Of all the entries below, retype only the lines from the one with "[lia | reflexivity]." through the one with "color the object", exactly as they appear.

-- -- --

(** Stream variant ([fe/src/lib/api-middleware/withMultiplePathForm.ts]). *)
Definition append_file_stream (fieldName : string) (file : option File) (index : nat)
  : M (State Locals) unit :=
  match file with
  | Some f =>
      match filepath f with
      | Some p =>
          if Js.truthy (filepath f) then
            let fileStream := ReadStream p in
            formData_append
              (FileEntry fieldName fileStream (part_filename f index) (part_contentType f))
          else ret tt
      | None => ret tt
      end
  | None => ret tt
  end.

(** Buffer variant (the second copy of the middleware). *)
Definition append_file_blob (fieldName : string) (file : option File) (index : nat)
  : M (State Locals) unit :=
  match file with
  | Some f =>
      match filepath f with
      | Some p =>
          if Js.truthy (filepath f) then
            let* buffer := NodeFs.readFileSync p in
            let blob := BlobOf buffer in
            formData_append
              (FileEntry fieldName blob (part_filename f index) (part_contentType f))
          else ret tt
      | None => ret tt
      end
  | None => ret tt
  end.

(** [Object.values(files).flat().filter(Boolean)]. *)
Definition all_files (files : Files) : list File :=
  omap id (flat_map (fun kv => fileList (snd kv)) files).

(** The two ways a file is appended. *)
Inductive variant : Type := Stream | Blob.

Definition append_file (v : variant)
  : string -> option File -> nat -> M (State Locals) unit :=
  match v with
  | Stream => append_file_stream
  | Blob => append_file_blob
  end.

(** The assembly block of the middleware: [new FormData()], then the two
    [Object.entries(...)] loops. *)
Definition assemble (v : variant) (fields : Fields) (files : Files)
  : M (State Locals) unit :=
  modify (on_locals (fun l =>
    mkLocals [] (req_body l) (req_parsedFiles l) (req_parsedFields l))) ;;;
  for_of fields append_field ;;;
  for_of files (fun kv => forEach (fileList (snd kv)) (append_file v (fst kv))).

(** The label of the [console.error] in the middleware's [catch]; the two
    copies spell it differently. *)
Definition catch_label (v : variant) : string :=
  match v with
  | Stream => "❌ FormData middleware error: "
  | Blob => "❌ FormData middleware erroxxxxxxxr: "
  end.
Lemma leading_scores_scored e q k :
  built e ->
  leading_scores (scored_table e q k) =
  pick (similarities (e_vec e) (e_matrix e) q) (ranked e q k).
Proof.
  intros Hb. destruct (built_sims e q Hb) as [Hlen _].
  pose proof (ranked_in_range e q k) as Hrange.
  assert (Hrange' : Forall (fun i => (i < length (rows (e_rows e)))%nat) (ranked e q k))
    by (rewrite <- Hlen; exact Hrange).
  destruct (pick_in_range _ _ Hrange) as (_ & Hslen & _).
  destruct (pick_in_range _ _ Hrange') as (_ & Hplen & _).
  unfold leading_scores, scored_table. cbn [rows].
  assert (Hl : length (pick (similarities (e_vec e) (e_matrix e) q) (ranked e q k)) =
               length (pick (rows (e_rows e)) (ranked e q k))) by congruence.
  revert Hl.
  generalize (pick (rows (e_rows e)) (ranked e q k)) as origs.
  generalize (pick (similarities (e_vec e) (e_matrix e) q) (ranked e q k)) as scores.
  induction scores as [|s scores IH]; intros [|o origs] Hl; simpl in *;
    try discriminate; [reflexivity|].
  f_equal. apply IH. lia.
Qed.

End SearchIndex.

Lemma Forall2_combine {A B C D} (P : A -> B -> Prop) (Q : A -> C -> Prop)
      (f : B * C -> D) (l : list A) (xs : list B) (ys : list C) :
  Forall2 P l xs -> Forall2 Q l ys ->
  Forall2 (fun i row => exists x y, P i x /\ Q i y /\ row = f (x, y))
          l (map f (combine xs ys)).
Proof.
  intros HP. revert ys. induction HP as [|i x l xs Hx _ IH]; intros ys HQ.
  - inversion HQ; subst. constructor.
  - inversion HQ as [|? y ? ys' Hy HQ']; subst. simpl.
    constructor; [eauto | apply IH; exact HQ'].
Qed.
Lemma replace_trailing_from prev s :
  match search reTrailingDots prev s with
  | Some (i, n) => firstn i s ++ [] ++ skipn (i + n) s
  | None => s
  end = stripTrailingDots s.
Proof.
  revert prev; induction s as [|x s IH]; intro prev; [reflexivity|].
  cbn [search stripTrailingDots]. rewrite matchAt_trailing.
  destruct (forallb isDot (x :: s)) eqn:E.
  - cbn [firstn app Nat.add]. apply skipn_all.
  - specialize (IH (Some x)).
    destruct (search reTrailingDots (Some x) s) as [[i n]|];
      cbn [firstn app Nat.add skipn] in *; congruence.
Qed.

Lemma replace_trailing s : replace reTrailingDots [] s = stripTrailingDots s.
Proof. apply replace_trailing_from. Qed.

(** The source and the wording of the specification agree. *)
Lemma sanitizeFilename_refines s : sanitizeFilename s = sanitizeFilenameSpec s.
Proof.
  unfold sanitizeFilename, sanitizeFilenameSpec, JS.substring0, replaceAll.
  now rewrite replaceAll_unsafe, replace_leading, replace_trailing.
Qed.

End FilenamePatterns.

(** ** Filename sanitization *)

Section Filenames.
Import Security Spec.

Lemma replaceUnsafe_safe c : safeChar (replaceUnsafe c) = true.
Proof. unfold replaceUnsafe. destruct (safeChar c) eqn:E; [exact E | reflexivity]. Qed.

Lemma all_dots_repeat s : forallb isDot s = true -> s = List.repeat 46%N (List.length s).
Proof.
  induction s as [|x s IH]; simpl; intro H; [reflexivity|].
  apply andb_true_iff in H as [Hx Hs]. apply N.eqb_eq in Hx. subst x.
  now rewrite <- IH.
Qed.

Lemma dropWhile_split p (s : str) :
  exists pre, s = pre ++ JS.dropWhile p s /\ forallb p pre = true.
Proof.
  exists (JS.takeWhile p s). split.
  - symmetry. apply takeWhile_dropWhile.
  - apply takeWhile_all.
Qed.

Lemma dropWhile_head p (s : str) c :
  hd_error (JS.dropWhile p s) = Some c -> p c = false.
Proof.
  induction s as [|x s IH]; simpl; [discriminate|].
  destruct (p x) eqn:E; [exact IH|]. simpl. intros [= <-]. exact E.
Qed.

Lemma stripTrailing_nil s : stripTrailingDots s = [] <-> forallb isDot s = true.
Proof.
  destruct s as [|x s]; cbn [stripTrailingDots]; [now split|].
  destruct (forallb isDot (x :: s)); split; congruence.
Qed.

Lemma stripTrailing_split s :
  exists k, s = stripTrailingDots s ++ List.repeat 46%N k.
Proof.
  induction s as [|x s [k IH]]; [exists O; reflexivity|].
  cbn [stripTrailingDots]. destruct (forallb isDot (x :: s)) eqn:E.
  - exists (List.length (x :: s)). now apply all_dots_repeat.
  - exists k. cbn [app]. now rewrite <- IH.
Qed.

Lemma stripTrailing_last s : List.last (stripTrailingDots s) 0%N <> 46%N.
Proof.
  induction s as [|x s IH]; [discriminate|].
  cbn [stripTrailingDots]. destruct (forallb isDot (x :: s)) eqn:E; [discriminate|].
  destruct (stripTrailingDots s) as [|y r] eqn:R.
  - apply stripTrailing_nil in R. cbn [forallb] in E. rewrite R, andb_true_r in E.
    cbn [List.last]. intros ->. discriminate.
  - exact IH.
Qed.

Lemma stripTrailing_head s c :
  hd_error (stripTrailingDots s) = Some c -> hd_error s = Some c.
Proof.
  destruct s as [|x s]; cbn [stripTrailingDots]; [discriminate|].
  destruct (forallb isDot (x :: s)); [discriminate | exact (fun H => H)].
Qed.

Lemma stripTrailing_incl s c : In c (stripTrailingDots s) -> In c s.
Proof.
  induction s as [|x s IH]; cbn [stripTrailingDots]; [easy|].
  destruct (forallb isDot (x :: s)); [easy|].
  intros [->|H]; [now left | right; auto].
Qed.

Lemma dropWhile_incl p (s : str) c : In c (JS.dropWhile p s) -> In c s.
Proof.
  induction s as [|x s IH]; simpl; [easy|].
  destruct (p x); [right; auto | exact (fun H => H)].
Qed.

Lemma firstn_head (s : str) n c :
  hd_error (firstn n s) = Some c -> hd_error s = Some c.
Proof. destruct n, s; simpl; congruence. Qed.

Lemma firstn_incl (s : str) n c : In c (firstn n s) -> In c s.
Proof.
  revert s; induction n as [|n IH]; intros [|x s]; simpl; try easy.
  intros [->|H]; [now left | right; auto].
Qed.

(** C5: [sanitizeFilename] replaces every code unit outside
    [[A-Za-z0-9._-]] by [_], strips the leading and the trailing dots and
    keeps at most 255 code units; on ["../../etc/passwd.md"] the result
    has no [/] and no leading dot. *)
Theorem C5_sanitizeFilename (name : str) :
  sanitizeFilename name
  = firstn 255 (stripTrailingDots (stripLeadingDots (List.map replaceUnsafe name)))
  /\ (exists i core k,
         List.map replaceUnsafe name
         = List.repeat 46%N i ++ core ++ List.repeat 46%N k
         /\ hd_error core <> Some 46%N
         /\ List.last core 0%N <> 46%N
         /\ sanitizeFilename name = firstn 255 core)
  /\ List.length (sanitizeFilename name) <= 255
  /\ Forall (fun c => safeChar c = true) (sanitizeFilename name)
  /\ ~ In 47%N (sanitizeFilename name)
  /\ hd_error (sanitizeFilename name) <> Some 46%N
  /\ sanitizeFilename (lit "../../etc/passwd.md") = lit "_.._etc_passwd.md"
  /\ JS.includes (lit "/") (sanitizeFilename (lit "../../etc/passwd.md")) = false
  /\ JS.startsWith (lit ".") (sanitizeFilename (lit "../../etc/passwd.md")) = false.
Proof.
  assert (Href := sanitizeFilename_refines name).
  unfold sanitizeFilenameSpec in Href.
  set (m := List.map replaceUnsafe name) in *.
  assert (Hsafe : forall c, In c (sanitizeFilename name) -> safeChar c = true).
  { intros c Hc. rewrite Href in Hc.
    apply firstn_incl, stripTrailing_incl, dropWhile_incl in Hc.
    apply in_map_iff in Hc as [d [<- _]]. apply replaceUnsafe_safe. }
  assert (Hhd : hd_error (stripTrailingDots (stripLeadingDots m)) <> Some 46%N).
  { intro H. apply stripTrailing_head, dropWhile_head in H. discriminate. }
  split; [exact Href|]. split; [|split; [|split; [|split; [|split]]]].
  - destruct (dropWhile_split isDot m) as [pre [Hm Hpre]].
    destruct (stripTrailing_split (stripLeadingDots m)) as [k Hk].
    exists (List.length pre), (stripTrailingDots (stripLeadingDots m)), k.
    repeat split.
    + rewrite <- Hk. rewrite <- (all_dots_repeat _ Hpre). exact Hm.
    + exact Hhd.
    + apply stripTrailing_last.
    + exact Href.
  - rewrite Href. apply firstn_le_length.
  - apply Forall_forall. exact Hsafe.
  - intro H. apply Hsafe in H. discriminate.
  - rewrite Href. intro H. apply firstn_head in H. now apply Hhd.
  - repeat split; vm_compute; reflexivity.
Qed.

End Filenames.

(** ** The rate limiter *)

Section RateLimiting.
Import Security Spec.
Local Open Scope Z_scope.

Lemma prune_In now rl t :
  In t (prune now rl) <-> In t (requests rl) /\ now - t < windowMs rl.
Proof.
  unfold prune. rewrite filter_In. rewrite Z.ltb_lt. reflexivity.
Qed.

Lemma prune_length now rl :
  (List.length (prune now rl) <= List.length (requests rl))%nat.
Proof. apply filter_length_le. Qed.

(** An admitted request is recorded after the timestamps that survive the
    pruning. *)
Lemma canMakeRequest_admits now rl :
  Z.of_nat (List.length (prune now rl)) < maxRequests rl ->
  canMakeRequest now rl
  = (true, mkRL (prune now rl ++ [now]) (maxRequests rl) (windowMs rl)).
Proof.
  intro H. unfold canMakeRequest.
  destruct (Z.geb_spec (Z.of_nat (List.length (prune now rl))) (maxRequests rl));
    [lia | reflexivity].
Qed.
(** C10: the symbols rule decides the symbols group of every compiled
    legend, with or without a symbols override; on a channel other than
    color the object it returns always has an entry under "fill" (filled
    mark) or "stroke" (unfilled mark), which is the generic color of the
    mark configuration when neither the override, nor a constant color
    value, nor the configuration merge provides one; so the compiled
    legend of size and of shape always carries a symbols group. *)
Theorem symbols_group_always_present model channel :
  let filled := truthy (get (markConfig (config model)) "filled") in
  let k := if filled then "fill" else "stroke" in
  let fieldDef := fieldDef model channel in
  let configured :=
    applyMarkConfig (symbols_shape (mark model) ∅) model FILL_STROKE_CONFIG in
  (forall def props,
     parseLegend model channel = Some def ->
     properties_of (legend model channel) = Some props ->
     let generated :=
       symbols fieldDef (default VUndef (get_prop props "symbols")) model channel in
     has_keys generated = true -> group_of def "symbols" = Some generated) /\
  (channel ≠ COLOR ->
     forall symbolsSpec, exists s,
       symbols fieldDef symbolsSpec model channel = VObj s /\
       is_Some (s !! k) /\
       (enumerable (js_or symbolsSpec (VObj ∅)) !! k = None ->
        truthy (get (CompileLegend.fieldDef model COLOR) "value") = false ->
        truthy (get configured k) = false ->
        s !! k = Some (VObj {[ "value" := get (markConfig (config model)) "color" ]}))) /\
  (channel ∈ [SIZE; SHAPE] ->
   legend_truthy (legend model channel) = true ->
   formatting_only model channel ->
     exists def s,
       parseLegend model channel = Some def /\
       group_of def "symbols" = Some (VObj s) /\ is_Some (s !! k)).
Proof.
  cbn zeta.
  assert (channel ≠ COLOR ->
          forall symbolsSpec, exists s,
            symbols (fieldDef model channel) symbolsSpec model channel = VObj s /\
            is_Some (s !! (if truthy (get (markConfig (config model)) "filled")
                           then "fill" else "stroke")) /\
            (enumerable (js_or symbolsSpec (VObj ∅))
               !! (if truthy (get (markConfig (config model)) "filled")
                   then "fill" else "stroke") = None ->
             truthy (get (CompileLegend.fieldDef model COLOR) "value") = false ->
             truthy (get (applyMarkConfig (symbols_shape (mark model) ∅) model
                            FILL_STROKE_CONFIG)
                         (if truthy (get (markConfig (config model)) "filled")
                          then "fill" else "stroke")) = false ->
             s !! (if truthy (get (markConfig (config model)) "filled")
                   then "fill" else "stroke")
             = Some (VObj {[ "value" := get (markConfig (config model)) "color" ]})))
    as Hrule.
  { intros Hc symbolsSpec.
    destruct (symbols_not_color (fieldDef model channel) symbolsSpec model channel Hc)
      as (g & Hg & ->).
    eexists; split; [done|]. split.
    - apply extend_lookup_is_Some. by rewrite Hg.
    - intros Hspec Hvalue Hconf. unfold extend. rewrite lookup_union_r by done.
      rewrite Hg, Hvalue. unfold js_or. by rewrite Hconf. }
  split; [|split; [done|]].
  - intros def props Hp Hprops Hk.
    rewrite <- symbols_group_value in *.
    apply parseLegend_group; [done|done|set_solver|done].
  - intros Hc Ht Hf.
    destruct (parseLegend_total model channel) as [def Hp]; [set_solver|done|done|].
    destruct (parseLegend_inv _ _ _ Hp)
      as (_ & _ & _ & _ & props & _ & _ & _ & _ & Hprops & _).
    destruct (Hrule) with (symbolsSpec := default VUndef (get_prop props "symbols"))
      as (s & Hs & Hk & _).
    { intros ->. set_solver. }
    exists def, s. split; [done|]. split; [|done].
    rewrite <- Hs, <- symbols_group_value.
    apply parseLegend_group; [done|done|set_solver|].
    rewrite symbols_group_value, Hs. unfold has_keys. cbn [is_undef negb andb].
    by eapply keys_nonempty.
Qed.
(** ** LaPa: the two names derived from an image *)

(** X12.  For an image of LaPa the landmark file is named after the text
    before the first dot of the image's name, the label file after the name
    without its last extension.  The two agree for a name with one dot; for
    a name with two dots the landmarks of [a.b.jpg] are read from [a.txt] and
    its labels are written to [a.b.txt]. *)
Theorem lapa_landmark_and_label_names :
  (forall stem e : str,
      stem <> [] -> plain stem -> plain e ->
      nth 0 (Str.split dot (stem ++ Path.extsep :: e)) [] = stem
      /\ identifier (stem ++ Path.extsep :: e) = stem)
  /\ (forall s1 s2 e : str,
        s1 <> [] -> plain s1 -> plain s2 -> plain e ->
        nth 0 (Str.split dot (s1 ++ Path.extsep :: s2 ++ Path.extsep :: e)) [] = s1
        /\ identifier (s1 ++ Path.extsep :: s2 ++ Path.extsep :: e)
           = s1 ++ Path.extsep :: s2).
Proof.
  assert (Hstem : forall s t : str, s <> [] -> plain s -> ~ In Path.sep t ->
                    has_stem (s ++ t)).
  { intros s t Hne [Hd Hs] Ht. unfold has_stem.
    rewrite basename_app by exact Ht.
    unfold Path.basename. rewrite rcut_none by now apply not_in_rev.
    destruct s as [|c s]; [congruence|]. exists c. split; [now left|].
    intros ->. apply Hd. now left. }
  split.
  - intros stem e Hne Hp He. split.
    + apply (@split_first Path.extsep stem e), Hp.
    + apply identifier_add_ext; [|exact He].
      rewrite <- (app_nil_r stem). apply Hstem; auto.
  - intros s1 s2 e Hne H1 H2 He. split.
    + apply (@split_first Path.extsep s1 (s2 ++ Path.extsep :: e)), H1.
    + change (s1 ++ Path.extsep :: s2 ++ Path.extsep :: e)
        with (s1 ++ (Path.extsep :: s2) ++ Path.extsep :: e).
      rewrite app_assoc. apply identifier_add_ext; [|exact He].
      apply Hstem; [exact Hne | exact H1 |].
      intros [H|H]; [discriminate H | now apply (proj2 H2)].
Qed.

-- -- --

Answer to this task:
    [lia | reflexivity].
Qed.
(** C10: the symbols rule decides the symbols group of every compiled
    legend, with or without a symbols override; on a channel other than
    color the object it returns always has an entry under "fill" (filled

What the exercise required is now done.